Let me provide a little background before I ask my question:
I have been experimenting with various linux-based media players in regards to how they handle very large music libraries and so far I have been generally dissatisfied with the performance of all the major offerings (ie, rhythmbox, bmp/bmpx, banshee, etc). While they all pass as acceptable media players, none have obviously come close to serving as a drop-in solution for everyone's favorit media player, foobar2000. My biggest complaint about these media players is how they handle my obscenely large music collection (27,000+ tracks). I have been spoiled by the experience of foobar where I can open the player and have it come up near instantaneously and immediately have access to my album list in my nifty album list panel. From here I can immediately click on an artist/album/track/etc. and start playing. This is with the very same music collection. This feat however seems to elude all of the developers of linux based media players as there are unacceptable wait times in between each of the steps I mentioned. I know for a fact that this is not a performance bottleneck in linux/gnome because everything else on the same system, for lack of a better term, "hauls ass".
Given the size of the library it has to manage, I see their being 2 bottlenecks. The first is the backend storage method. Some use relational databases, some use xml files, and so on. The performance of the backend will have a huge impact on how quickly the media player loads as it will need to query the entire database on startup. The second is the method used to juggle all that info in memory (ie data structures). These can be as simple as arrays, lists and hashtables, or as complex as binary tree derivatives or various styles of linked lists. This influences the responsiveness of playlists and searches which would consume a majority of the cpu time actual playback and misc processing notwithstanding.
(I will use banshee as my primary example since I have analyzed it's source code). Banshee uses sqlite for its backend. From what I've read, this seems to be a preferred low calorie sql oriented storage method. Internally it uses a managed array for its playlists, and Hashtables for its library (meta info, tracknames, etc). Ok fine, this is an acceptable way to do it and works fine for most applications.

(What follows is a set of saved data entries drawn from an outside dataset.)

(** ** SELECT *)

Lemma SELECT_down_spec n size k fuel : forall p base, (1 <= p <= n)%nat -> (n <= length base)%nat ->
  (0 < size)%nat -> sized size base -> (n < p + fuel)%nat -> heap 1 n base ->
  let '(p', base') := SELECT_down fuel p n size base in
  heap 1 n base' /\ (1 <= p' <= n)%nat /\ (n < p' * 2)%nat /\ length base' = length base /\ sized size base' /\
  put base' p' k ≡ₚ put base p k /\ (forall j, (n < j)%nat -> el base' j = el base j).
Proof.
  induction fuel as [|fuel IH]; intros p base Hp Hn Hsz Hs Hf Hh; cbn [SELECT_down]; [lia|].
  destruct (Nat.leb_spec (p * 2) n) as [Hpn|Hpn]; [|repeat split; done || lia].
  destruct (larger_child_spec base n p Hpn) as (Hc & Hcn & Hmax). set (c := larger_child base n (p * 2)) in *.
  rewrite COPY_spec by (done || apply (sized_el size); (done || lia)).
  specialize (IH c (put base p (el base c))). rewrite length_put in IH.
  destruct (SELECT_down fuel c n size (put base p (el base c))) as [p' base'].
  destruct IH as (H1 & H2 & H3 & H4 & H5 & H6 & H7); try lia.
  - apply sized_put; [done|]. apply sized_el; done || lia.
  - intros i d Hi Hd Hdn. unfold child in *. rewrite !el_put by lia. 
    destruct (decide (p = d)) as [<-|]; [destruct (decide (p = i)); [lia|]|destruct (decide (p = i)) as [<-|]].
    + apply (le_trans _ (el base p)); apply Hh; unfold child; lia.
    + by apply Hmax.
    + by apply Hh.
  - split; [done|]. split; [lia|]. split; [done|]. split; [done|]. split; [done|]. split.
    + rewrite H6. apply put_move; lia.
    + intros j Hj. rewrite H7 by done. rewrite el_put by lia. case_decide; [lia|done].
Qed.

Lemma SELECT_up_spec n size k fuel : forall c base, (1 <= c <= n)%nat -> (n <= length base)%nat ->
  (0 < size)%nat -> sized size base -> length k = size -> (c <= fuel)%nat -> heap 1 n base ->
  (forall d, child d c -> (d <= n)%nat -> le (el base d) k) ->
  heap 1 n (SELECT_up fuel c size k base) /\
  SELECT_up fuel c size k base ≡ₚ put base c k /\
  (forall j, (n < j)%nat -> el (SELECT_up fuel c size k base) j = el base j).
Proof.
  induction fuel as [|fuel IH]; intros c base Hc Hn Hsz Hs Hk Hf Hh Hd; cbn [SELECT_up]; [lia|].
  pose proof (Nat.div_mod_eq c 2). pose proof (Nat.mod_upper_bound c 2 ltac:(lia)).
  destruct ((c =? 1)%nat || (compar k (el base (c / 2)) <? 0)) eqn:E.
  - rewrite COPY_spec by (done || apply (sized_el size); (done || lia)). split; [|split; [done|]].
    + intros i d Hi Hid Hdn. unfold child in *. rewrite !el_put by lia. 
      destruct (decide (c = d)) as [<-|]; [destruct (decide (c = i)); [lia|]|destruct (decide (c = i)) as [<-|]].
      * apply orb_prop in E as [E%Nat.eqb_eq|E%Z.ltb_lt]; [lia|]. replace (c / 2)%nat with i in E by lia. by apply lt_le.
      * by apply Hd.
      * by apply Hh.
    + intros j Hj. rewrite el_put by lia. case_decide; [lia|done].
  - apply orb_false_iff in E as [E1%Nat.eqb_neq E2%Z.ltb_ge].
    assert (Hp : (1 <= c / 2 < c)%nat /\ child c (c / 2)) by (unfold child; lia). destruct Hp as [Hp Hcp].
    rewrite COPY_spec by (done || apply (sized_el size); (done || lia)).
    assert (Hpk : le (el base (c / 2)) k) by (apply nlt_le; lia).
    destruct (IH (c / 2)%nat (put base c (el base (c / 2)))) as (H1 & H2 & H3); rewrite ?length_put; try lia; try done.
    + apply sized_put; [done|]. apply sized_el; done || lia.
    + intros i d Hi Hid Hdn. unfold child in *. rewrite !el_put by lia. 
      destruct (decide (c = d)) as [<-|]; [destruct (decide (c = i)); [lia|]|destruct (decide (c = i)) as [<-|]].
      * replace (c / 2)%nat with i by lia. apply le_refl.
      * apply (le_trans _ (el base c)); apply Hh; unfold child; lia.
      * by apply Hh.
    + intros d Hdc Hdn. rewrite el_put by (unfold child in *; lia). case_decide; [done|].
      apply (le_trans _ (el base (c / 2))); [apply Hh; (done || lia)|done].
    + split; [done|]. split.
      * rewrite H2. apply put_move; lia.
      * intros j Hj. rewrite H3 by done. rewrite el_put by lia. case_decide; [lia|done].
Qed.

So take this implementation and now put it under stress. Lets say we import 160Gb of mp3s, mpcs, m4as, flacs, oggs, and so on, all properly tagged. This obviously takes a while to process on the initial import so no big deal, go grab a cup of joe, or a smoke or what have you, even foobar takes its time during this process which is understandable. As an every day end user, my expectation for the next time I open my media player is to have it come up without any noticeable delay since all of the data has already been processed, packaged, and filed away, so in theory all it needs to do is do a quick sql query just to populate its internal library. Well in practice this is not what happens. Banshee can take as long as one minute before my library is presented to me and many times longer. Rhythmbox typically takes about 5 minutes before it begins to settle down(This surprises me since it uses some sort of tree structure internally). Either way, this is unbearable. Bmpx just crashes (super alpha software, so it's off the hook).

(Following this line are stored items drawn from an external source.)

Lemma place_descend_settled x k : forall r b, (r < length b)%nat -> (leo k <= S r)%nat -> kids b k r ->
  settled x k r b (place x (r :: descend b x k r) b).
Proof.
  induction k as [| |k IH0 IH1] using order_ind; intros r b Hr Hk Hh.
  - apply settled_here; [done..|]. unfold within. cbn. lia.
  - apply settled_here; [done..|]. unfold within. cbn. lia.
  - pose proof Hh as [H1 H2]. pose proof Hk as Hk'. rewrite leo_SS in Hk'. pose proof (leo_pos k). pose proof (leo_pos (S k)).
    assert (Hins : forall z, kids (<[r := z]> b) (S (S k)) r).
    { intros z. split; (apply (heap_ext b); [lia| |done]); unfold within; intros i Hi; (rewrite cell_insert by done; case_decide; [lia|done]). }
    assert (Hex : forall z kc c, (c < r)%nat -> (leo kc <= S c)%nat -> descend b x kc c = descend (<[r := z]> b) x kc c).
    { intros z kc c Hc Hkc. apply descend_ext; [done|]. intros i _ Hi. rewrite cell_insert by done. case_decide; [lia|done]. }
    rewrite descend_SS. destruct (_ && _) eqn:E.
    + apply andb_prop in E as [E1%Z.leb_le E2%Z.leb_le].
      apply settled_here; [done..|]. intros i Hi Hir. destruct (within_SS k r i Hk Hi) as [->|[Hw|Hw]]; [lia|..].
      * apply (le_trans _ (cell b (r - 1 - leo k))); [apply (heap_max b (S k)); done || lia|by apply ge_le].
      * apply (le_trans _ (cell b (r - 1))); [apply (heap_max b k); done || lia|by apply ge_le].
    + assert (Ex : cmp x (cell b (r - 1 - leo k)) < 0 \/ cmp x (cell b (r - 1)) < 0).
      { apply andb_false_iff in E as [E%Z.leb_gt|E%Z.leb_gt]; auto. }
      destruct (Z.leb_spec 0 (cmp (cell b (r - 1 - leo k)) (cell b (r - 1)))) as [Hc|Hc]; rewrite place_cons.
      * apply ge_le in Hc. rewrite (Hex (cell b (r - 1 - leo k))) by lia.
        apply (settled_sink x _ r b _ (S k) (r - 1 - leo k) k (r - 1)); try done; try lia.
        -- intros i Hi. by apply within_SS.
        -- unfold within. rewrite leo_SS. intros i Hi. lia.
        -- unfold within. rewrite leo_SS. intros i Hi. lia.
        -- destruct Ex as [Ex|Ex]; [by apply lt_le|]. apply (le_trans _ (cell b (r - 1))); [by apply lt_le|done].
        -- apply IH1; [rewrite length_insert; lia|lia|]. apply heap_kids, (Hins (cell b (r - 1 - leo k))).
      * apply lt_le in Hc. rewrite (Hex (cell b (r - 1))) by lia.
        apply (settled_sink x _ r b _ k (r - 1) (S k) (r - 1 - leo k)); try done; try lia.
        -- intros i Hi. apply within_SS in Hi; [tauto|done].
        -- unfold within. rewrite leo_SS. intros i Hi. lia.
        -- unfold within. rewrite leo_SS. intros i Hi. lia.
        -- destruct Ex as [Ex|Ex]; [|by apply lt_le]. apply (le_trans _ (cell b (r - 1 - leo k))); [by apply lt_le|done].
        -- apply IH0; [rewrite length_insert; lia|lia|]. apply heap_kids, (Hins (cell b (r - 1))).
Qed.

(** ** Strings of trees *)

(** The trees of orders [k :: rest], the first one's root at [r], cover cells 0 to [r]. *)
Fixpoint fits (k r : nat) (rest : list nat) : Prop :=
  match rest with
  | [] => leo k = S r
  | k1 :: rest => (leo k <= r)%nat /\ fits k1 (r - leo k) rest
  end.

Lemma fits_le k r rest : fits k r rest -> (leo k <= S r)%nat.
Proof. destruct rest; cbn; lia. Qed.

(** All are heaps; the root of one is at least the next one's to the left, where [G] asks for it. *)
Fixpoint forest (G : nat -> nat -> Prop) b (k r : nat) (rest : list nat) : Prop :=
  heap b k r /\
  match rest with
  | [] => True
  | k1 :: rest => (G k r -> le (cell b (r - leo k)) (cell b r)) /\ forest G b k1 (r - leo k) rest
  end.

(** All but the first one. *)
Definition tail G b (k r : nat) (rest : list nat) : Prop :=
  match rest with
  | [] => True
  | k1 :: rest => forest G b k1 (r - leo k) rest
  end.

So let me get to the point now. Let's say I want to reimplement these features in these media players or maybe I was going to write a player from scratch. I now must make a decision on what data structures and backends would be most efficient for my purpose. So my question is what would a really intelligent developer do in this scenario. Obviously the solution is not to rely on vanilla language constructs like the existing players do, it would make more sense to use something a little more high performance. What I need is a data structure that can handle very large capacities of data and has respectable performance. Ideally what I would like is to get ahold of the foobar2000 source code and see wwpd (what would peter do?). It is apparent to me that whatever data structure/algorithm he uses to manage the internal library and playlists clearly rocks. Anyone have any clue regarding his secret ingredients?
I have been doing some reading on efficient data structures what seems to have the most potential in this scenario for me is the SkipList. This structure seems like it would perform phenomenally in rapid searching, requiring only a handful of comparisons/operations (12-18) to search a list numbering in the hundreds of thousands. This sounds like a pretty good deal compared to other methods. The best explanation for how a skiplist works I found here: MSDN Data Structues (Skiplist). What is the general concensus on this? Would anyone agree or disagree that this would be an ideal method? Is there something better?
With that out of the way, I would then want to know what would be an ideal backend data store? Performance being the key motive, would it be worthwhile to just serialize our skiplist into a binary file or are relational databases more suitable? I'm not at my personal computer right now so I can't analyze foobar's database file but I assume it's a binary format of Peter's design?
I would certainly appreciate any insight into these types of problems. I pose the question on HA because I know almost everyone here is a developer (some for media players), not to mention there are some brilliant mathematical minds as well. I am even open to the theoretical.
On a tangent, if these points were optimized on a linux based player, combined with the recent ability of mono to support Windows.Forms, it does not seem like such a stretch that a near identical clone of foobar2000 could actually come to life on the linux platform. Any plans for peter to embrace .net?